Please write out, exactly as given, every line of the entries below up to and including the line with "in particular that".

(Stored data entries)

BEGIN

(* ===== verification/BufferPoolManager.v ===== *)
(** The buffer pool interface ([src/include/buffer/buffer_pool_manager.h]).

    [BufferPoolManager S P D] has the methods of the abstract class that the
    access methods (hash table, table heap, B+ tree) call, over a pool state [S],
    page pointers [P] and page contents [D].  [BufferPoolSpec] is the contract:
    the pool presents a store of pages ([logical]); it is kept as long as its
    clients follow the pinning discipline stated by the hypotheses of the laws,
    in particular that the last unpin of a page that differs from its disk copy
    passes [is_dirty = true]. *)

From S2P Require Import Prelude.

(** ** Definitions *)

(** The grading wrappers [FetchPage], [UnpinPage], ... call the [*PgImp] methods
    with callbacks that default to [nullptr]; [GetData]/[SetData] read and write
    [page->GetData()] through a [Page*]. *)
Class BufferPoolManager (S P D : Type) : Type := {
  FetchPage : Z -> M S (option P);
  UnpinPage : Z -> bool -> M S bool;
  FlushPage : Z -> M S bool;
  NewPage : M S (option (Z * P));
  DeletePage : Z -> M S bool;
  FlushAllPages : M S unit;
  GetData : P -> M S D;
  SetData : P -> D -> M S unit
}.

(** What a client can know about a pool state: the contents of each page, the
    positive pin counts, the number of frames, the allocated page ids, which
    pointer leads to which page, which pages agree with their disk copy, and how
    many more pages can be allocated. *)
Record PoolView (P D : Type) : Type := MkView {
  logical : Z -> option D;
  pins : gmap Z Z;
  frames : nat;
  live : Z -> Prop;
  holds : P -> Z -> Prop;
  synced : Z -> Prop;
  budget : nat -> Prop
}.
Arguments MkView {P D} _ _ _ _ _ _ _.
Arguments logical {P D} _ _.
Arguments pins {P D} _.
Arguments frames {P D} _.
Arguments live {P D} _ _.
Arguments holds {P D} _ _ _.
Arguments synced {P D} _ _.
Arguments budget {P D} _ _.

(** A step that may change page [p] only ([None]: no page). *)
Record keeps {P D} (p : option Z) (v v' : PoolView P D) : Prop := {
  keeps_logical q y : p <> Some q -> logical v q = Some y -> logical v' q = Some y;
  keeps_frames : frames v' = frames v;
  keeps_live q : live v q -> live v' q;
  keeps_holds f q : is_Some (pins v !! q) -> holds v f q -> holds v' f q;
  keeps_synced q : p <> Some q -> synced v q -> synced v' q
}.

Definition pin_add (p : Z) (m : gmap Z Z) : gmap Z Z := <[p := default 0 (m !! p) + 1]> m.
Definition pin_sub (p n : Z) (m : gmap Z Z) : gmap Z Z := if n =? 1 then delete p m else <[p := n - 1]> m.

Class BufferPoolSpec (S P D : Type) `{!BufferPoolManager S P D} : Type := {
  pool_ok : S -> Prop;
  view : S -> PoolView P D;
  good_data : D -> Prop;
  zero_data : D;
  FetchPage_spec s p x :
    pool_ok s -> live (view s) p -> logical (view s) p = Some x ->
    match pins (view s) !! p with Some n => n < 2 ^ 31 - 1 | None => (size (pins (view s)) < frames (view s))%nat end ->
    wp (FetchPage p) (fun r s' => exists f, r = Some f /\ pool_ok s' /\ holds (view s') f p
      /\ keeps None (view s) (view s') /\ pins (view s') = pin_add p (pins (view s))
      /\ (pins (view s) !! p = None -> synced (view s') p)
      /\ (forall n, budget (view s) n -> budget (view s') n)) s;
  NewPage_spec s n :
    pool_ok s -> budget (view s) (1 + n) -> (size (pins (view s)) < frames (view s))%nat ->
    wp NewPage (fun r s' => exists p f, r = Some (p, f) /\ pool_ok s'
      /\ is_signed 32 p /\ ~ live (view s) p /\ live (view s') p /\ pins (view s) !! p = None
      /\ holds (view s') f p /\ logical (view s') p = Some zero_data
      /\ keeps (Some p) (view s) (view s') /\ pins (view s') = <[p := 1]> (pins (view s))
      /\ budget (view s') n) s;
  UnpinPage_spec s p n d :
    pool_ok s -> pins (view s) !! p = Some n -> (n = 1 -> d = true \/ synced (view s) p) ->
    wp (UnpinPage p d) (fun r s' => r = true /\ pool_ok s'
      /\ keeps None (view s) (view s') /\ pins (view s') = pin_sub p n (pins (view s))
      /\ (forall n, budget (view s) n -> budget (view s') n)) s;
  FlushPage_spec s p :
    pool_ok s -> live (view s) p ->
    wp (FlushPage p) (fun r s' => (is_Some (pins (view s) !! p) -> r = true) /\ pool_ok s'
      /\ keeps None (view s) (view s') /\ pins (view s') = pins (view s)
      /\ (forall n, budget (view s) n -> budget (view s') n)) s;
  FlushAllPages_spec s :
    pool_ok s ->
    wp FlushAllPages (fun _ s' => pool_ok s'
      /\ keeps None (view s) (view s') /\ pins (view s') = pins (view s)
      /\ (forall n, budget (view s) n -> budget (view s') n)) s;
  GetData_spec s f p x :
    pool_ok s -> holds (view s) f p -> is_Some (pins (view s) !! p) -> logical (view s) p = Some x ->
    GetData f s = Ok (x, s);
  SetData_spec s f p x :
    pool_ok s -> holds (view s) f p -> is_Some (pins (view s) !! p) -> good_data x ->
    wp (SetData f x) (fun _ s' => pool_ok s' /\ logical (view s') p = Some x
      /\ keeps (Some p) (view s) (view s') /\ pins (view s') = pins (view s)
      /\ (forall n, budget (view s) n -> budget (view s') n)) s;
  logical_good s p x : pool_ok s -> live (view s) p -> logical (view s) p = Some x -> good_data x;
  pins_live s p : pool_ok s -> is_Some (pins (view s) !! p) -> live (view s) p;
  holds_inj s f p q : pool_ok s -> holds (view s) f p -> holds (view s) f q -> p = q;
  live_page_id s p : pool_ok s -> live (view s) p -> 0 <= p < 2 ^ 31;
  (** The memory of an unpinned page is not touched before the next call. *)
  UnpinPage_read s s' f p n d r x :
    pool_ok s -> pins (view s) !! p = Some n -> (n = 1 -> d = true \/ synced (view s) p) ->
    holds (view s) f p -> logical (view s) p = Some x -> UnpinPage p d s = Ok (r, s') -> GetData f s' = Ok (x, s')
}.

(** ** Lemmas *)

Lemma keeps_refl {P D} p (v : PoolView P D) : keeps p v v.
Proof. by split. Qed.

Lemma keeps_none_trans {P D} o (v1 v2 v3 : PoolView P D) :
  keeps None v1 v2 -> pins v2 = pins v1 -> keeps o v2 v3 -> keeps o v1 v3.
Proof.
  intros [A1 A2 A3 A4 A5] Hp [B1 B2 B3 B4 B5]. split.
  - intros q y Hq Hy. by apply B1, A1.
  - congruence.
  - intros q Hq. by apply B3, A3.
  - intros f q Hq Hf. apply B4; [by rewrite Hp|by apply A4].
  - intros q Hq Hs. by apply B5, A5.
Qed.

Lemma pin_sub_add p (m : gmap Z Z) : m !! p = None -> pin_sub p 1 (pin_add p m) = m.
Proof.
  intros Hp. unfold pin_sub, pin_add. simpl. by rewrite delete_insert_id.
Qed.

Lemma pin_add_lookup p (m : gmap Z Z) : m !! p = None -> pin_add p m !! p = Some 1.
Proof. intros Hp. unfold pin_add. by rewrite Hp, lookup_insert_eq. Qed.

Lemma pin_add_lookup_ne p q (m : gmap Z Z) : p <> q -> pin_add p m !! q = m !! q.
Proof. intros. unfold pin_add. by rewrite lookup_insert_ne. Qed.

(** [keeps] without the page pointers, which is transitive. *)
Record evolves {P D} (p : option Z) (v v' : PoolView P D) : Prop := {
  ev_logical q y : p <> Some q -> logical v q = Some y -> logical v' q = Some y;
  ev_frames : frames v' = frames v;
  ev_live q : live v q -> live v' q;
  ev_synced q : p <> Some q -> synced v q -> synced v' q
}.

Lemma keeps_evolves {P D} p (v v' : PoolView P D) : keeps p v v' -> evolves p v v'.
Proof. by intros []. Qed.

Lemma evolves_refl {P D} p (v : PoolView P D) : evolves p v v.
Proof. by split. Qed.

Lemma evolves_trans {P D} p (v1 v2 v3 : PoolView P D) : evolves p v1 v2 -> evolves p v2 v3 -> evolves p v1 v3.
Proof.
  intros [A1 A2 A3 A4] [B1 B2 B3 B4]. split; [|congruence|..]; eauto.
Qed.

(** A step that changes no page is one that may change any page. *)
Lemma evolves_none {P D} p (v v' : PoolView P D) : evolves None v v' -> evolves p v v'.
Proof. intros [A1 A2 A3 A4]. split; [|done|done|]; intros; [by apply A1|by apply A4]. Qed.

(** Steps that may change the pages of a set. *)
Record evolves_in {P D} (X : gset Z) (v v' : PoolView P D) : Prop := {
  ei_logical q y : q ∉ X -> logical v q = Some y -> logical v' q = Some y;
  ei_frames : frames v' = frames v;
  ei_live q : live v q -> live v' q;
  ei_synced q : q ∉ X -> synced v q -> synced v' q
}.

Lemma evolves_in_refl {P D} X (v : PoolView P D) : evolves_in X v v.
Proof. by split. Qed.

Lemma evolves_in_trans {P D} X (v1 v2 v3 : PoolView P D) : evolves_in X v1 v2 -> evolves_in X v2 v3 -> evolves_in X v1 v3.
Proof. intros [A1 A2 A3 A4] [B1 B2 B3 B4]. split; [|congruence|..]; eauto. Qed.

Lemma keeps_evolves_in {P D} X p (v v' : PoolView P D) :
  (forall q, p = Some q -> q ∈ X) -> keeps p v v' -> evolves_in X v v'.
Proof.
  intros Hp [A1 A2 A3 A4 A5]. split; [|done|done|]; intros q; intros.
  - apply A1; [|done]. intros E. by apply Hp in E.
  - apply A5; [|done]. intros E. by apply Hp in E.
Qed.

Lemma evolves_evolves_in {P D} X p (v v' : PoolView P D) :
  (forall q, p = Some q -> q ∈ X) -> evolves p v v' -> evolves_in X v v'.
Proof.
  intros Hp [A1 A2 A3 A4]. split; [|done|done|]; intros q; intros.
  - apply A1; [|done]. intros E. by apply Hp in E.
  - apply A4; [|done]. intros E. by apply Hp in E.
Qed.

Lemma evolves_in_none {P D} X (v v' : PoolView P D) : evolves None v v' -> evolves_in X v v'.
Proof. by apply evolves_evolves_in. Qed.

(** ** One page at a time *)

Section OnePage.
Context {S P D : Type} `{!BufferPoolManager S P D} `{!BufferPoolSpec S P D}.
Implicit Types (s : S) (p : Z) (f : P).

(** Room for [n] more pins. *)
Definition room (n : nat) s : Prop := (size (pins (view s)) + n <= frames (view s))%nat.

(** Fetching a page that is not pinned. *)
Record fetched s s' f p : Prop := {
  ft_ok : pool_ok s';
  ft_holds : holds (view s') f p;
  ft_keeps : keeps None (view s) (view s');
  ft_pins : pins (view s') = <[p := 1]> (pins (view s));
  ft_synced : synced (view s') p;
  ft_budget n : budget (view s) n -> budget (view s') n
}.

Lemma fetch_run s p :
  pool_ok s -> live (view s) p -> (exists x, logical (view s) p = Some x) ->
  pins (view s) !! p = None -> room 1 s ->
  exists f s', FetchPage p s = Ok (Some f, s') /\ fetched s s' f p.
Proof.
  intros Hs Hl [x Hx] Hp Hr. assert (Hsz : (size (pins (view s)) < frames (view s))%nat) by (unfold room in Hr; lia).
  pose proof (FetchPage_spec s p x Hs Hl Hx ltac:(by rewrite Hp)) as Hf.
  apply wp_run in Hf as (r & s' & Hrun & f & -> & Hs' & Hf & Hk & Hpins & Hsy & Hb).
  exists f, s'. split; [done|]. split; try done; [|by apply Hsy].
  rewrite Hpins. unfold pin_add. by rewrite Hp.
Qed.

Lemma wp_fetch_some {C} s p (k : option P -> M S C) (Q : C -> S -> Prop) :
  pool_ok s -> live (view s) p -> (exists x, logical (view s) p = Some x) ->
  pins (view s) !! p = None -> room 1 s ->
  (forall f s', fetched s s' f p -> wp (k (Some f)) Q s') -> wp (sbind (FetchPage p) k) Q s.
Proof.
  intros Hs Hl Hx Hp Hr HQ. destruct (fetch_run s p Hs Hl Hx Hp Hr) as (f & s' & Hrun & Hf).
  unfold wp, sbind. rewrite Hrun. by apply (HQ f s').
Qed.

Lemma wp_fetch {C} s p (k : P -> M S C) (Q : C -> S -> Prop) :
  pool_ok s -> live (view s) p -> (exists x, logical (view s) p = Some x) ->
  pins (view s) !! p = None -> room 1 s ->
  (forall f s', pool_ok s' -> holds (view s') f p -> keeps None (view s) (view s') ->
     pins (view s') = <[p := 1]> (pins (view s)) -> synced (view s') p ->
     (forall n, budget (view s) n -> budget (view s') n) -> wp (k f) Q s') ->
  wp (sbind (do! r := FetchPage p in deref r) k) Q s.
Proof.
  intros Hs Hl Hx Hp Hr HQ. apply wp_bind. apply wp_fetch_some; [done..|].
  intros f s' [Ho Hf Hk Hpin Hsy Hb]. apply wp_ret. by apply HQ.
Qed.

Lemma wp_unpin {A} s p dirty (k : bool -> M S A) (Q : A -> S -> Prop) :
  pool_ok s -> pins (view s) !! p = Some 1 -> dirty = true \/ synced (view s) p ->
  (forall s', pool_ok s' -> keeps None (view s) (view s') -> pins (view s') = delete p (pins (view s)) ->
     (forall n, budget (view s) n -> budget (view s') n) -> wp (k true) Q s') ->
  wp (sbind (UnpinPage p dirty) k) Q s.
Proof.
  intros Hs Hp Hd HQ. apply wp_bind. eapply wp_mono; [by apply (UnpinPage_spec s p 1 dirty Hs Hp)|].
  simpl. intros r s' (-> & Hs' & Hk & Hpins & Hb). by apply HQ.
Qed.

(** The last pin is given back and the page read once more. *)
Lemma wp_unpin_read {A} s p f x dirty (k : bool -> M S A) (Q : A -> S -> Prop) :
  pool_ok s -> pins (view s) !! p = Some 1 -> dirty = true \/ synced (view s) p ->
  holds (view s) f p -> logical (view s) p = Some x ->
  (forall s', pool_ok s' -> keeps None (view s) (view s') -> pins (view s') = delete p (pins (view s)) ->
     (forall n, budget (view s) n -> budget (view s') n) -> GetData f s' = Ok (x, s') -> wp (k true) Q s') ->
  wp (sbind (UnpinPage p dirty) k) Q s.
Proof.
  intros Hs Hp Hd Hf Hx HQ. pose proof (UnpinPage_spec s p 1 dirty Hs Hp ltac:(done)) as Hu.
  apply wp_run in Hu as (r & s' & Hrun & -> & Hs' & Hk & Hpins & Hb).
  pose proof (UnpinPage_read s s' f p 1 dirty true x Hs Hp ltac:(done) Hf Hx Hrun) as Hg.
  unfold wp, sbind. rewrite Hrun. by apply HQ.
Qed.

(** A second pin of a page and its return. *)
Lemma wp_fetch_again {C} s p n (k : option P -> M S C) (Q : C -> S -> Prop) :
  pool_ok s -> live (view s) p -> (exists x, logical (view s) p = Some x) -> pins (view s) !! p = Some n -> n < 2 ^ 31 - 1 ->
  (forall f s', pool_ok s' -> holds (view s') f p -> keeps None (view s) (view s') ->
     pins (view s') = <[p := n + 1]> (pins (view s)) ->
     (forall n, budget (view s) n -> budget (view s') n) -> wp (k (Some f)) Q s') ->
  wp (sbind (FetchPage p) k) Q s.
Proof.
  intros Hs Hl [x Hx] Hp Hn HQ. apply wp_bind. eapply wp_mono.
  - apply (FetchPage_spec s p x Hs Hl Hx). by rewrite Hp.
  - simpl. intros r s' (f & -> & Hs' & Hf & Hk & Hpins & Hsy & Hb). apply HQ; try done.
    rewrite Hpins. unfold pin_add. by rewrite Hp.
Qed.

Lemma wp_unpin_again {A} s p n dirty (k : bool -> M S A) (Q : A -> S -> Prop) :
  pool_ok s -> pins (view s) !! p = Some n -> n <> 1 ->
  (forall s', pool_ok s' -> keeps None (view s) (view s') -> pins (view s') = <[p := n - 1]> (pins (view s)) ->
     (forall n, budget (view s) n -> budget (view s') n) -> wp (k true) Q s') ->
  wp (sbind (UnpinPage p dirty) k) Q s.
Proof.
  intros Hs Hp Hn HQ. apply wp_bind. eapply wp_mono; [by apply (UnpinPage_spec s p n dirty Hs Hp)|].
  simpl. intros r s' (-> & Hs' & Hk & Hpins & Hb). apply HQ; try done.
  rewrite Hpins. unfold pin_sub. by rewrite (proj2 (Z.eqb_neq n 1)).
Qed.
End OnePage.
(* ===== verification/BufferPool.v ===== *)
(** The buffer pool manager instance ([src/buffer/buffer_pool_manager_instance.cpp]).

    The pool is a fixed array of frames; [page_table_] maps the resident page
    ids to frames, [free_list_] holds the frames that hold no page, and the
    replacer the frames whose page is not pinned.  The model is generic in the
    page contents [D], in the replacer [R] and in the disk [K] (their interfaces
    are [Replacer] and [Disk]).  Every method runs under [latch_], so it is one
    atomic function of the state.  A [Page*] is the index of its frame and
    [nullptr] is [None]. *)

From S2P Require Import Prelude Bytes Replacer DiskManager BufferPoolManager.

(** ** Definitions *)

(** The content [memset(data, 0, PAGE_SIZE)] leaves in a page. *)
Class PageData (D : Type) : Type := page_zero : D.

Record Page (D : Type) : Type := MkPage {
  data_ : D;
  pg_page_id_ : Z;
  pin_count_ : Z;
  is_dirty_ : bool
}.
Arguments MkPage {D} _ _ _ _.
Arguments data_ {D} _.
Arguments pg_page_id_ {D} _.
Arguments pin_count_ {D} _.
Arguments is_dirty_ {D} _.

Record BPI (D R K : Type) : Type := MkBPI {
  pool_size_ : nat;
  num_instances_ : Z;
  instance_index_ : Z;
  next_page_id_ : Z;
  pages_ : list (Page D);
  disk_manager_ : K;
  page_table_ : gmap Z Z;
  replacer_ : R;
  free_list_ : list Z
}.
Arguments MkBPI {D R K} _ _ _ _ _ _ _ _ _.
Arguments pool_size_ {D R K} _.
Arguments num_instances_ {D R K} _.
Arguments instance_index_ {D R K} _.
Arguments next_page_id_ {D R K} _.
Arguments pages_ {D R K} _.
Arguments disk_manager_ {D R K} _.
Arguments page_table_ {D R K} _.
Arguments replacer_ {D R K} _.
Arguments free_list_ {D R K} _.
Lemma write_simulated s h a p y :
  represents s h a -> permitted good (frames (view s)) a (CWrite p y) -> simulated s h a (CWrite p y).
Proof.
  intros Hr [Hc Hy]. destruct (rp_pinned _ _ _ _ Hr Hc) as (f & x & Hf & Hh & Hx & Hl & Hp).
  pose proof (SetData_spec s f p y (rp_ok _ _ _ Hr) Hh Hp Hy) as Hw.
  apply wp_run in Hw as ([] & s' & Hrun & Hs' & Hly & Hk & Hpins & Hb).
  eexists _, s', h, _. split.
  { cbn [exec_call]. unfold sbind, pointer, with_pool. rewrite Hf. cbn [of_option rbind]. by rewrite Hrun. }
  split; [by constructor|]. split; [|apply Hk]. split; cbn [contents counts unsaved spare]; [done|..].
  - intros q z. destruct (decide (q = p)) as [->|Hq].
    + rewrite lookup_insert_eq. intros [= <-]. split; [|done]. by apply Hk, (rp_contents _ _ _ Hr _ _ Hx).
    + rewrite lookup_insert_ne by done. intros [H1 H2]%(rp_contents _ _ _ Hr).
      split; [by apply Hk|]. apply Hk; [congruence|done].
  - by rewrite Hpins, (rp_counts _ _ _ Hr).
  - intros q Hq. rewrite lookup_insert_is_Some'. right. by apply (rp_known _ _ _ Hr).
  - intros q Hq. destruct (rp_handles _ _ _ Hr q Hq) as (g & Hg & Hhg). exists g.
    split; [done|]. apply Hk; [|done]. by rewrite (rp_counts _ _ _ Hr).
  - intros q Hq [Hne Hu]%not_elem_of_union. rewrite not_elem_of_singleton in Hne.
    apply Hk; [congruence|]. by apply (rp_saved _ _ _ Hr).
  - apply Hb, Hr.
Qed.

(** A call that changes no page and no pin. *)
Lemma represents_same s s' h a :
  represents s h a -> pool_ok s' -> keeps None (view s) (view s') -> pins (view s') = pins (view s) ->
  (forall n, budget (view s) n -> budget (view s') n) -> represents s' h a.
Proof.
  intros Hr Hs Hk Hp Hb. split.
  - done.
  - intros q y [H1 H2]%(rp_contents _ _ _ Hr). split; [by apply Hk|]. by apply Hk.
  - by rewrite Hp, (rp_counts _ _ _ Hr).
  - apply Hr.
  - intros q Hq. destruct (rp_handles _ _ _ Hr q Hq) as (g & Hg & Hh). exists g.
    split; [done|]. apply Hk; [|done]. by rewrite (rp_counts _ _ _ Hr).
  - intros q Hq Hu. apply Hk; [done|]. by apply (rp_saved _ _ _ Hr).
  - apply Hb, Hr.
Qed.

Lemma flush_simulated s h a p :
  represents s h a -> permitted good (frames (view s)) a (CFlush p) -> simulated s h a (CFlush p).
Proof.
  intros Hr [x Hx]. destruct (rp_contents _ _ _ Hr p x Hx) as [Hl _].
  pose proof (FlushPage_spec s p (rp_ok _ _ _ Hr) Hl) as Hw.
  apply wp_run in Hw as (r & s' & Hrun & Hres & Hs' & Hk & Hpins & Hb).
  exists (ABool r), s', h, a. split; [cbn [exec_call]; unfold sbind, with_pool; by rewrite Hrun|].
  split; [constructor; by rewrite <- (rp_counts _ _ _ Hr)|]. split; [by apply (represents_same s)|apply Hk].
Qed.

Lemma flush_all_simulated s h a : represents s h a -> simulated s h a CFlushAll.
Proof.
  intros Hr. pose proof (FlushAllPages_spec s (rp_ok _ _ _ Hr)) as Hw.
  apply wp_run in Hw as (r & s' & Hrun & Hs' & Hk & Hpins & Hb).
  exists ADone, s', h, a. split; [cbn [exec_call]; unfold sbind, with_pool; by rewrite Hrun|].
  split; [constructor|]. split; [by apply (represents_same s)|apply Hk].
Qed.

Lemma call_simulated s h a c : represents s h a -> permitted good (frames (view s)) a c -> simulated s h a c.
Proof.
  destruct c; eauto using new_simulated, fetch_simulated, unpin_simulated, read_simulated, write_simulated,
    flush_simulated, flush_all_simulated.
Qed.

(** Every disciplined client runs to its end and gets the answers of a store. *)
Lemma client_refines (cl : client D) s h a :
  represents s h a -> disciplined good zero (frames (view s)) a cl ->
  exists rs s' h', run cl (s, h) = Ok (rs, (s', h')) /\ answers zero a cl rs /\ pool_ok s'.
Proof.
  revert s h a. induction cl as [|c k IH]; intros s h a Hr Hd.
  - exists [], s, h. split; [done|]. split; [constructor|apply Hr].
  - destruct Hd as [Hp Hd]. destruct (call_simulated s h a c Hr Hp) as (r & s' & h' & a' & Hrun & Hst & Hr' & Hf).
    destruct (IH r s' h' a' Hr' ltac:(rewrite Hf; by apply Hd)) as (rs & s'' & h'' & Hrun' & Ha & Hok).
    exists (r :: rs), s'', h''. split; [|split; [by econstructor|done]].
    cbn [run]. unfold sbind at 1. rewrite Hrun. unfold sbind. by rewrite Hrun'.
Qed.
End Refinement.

END

*Written response*
(* ===== verification/BufferPoolManager.v ===== *)
(** The buffer pool interface ([src/include/buffer/buffer_pool_manager.h]).

    [BufferPoolManager S P D] has the methods of the abstract class that the
    access methods (hash table, table heap, B+ tree) call, over a pool state [S],
    page pointers [P] and page contents [D].  [BufferPoolSpec] is the contract:
    the pool presents a store of pages ([logical]); it is kept as long as its
    clients follow the pinning discipline stated by the hypotheses of the laws,
    in particular that the last unpin of a page that differs from its disk copy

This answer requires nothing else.